The National Community Rugby League (NCRL) is part of the British rugby league system at the top end of the amateur pyramid below the professional Championship. It comes under the jurisdiction of the Rugby Football League (RFL). The NCRL consists of the National Leagues (two National divisions and five regional conferences), the Regional Leagues (sitting below the National Leagues), and the Women's National Championship and regional leagues as well as related youth and junior competitions.

==History==
In November 2025, the RFL launched its National Community Rugby League initiative which proposed replacing the National Conference League (NCL) with two national leagues and a number of regional leagues. While most clubs were not in favour of the initiative, the clubs decided to agree to the proposal "for the good of the sport". The NCL clubs met on 19 January and agreed to dissolve the NCL. The NCL leagues became the National Leagues of the NCRL as part of a restructuring that saw a total of 23 divisions incorporated into the unified league system.

==System==

The NCRL National Leagues comprise two national divisions; National Premier League and National League One. Beneath them are five regional conferences; National Conference Cumbria, National Conference North West, National Conference Southern, National Conference Yorkshire A and National Conference Yorkshire B.

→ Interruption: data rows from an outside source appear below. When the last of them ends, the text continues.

(** X5. On a table with fewer than 2^31 - 1 slots, [coro_bus_channel_open]
    returns a descriptor that is non-negative, was not in use, and now
    names an empty channel of the requested capacity with no waiters; every
    other descriptor, the broadcast queue, the error code and the trace are
    as before; the table grows by one slot exactly when it had no empty
    slot, in which case the descriptor is the old table length. *)
Theorem channel_open_fresh (w : world) (cap : nat) :
  (Z.of_nat (length (channels (bus w))) < 2 ^ 31 - 1)%Z →
  let r := (coro_bus_channel_open w cap).1 in
  let w' := (coro_bus_channel_open w cap).2 in
  (0 ≤ r)%Z
  ∧ get_chanel_from (bus w) r = None
  ∧ get_chanel_from (bus w') r = Some (mk_channel cap [] [] [])
  ∧ (∀ d, d ≠ r → get_chanel_from (bus w') d = get_chanel_from (bus w) d)
  ∧ broadcast_queue (bus w') = broadcast_queue (bus w)
  ∧ global_error w' = global_error w
  ∧ trace w' = trace w
  ∧ ((∀ k, channels (bus w) !! k ≠ Some None) →
     r = Z.of_nat (length (channels (bus w)))
     ∧ length (channels (bus w')) = S (length (channels (bus w))))
  ∧ ((∃ k, channels (bus w) !! k = Some None) →
     length (channels (bus w')) = length (channels (bus w))).
Proof.
  intros Hlen r w'. subst r w'.
  destruct (highest_empty (channels (bus w))) as [j|] eqn:Hh.
  - rewrite (channel_open_reuse w cap j) by (done || lia). cbn [fst snd bus].
    destruct (highest_empty_Some _ _ Hh) as [Hj Hk].
    pose proof (lookup_lt_Some _ _ _ Hj) as Hjl.
    split; [lia |]. split.
    { apply get_chanel_from_None. right. right. by rewrite Nat2Z.id. }
    split; [by rewrite get_chanel_from_insert, Z.eqb_refl |].
    split.
    { intros d Hd. rewrite get_chanel_from_insert by done.
      destruct (Z.eqb_spec d (Z.of_nat j)); [done |]. by rewrite bus_eta. }
    do 3 (split; [done |]). split.
    + intros Hnone. by destruct (Hnone j).
    + intros _. simpl. apply length_insert.
  - rewrite (channel_open_append w cap) by (done || lia). cbn [fst snd bus].
    split; [lia |]. split.
    { apply get_chanel_from_None. right. left. lia. }
    split; [by rewrite get_chanel_from_app_new, Z.eqb_refl |].
    split.
    { intros d Hd. rewrite get_chanel_from_app_new.
      destruct (Z.eqb_spec d (Z.of_nat (length (channels (bus w))))); [done |].
      by rewrite bus_eta. }
    do 3 (split; [done |]). split.
    + intros _. split; [done |]. simpl. rewrite length_app. simpl. lia.
    + intros [k Hk]. by destruct (highest_empty_None _ Hh k).
Qed.
(** * The Cloudflare custom-hostname client ([src/cloudflare-api.ts])

    A shallow embedding of the three operations of the client
    ([createCustomHostname], [getCustomHostnameStatus],
    [deleteCustomHostname]) and of the two helpers they share
    ([getAuthHeaders], [isApiConfigured]), followed by the properties the
    specification states about them.

    The module is untyped at run time: what [response.json()] hands back is
    an arbitrary JSON value and every field read on it follows JavaScript's
    rules (a read on [null] or [undefined] throws, a read on a number gives
    [undefined], [a || b] tests truthiness).  The embedding keeps that:
    JavaScript values are an inductive type, property reads return a
    completion (normal or abrupt), and the network is an explicit state
    threaded through every [fetch]. *)

From stdpp Require Import gmap strings list.
From Stdlib Require Import Ascii DecimalString DecimalNat.

Set Warnings "-register-all".
Local Open Scope string_scope.
Local Open Scope list_scope.

(** ** Completions

    A JavaScript evaluation either completes normally with a value or
    abruptly by throwing.  Every [catch] of the module ignores the thrown
    value, so [Throw] carries none. *)

Inductive completion (A : Type) : Type :=
  | Normal (a : A)
  | Throw.
Arguments Normal {A} a.
Arguments Throw {A}.

#[global] Instance completion_ret : MRet completion := λ A a, Normal a.
#[global] Instance completion_bind : MBind completion := λ A B f m,
  match m with
  | Normal a => f a
  | Throw => Throw
  end.

(** ** JavaScript values *)

Module Js.

(** The values the module handles: what [JSON.parse] builds, plus
    [undefined], which reads of missing properties produce.  A number is
    carried as its rendering [String(n)]: the module only ever tests a
    number for truthiness, compares it with [0] and splices it into a
    template literal, and all three are functions of that rendering
    ([0] and [-0] both render as "0").  An object is the finite map of its
    own properties. *)
Inductive value : Type :=
  | VUndef
  | VNull
  | VBool (b : bool)
  | VNum (text : string)
  | VStr (s : string)
  | VArr (elems : list value)
  | VObj (fields : gmap string value).

(** Decimal rendering of a length. *)
Definition nat_text (n : nat) : string :=
  NilZero.string_of_uint (Nat.to_uint n).

(** ToBoolean. *)
Definition truthy (v : value) : bool :=
  match v with
  | VUndef | VNull => false
  | VBool b => b
  | VNum text => negb (String.eqb text "0") && negb (String.eqb text "NaN")
  | VStr s => negb (String.eqb s "")
  | VArr _ | VObj _ => true
  end.

(** [a || b] and [a && b] on already evaluated operands. *)
Definition or (a b : value) : value := if truthy a then a else b.
Definition and (a b : value) : value := if truthy a then b else a.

In each division clubs play each other twice, once at their home stadium and once at their opponents. Teams receive two points for a win, one for a draw and none for a loss. Teams are ranked by competition points, points difference (points scored less points conceded), and points scored.

At the end of the season in the National Premier League, the top six teams enter the play-offs with the winner being crowned NCRL champions. The bottom three clubs are relegated to National League One.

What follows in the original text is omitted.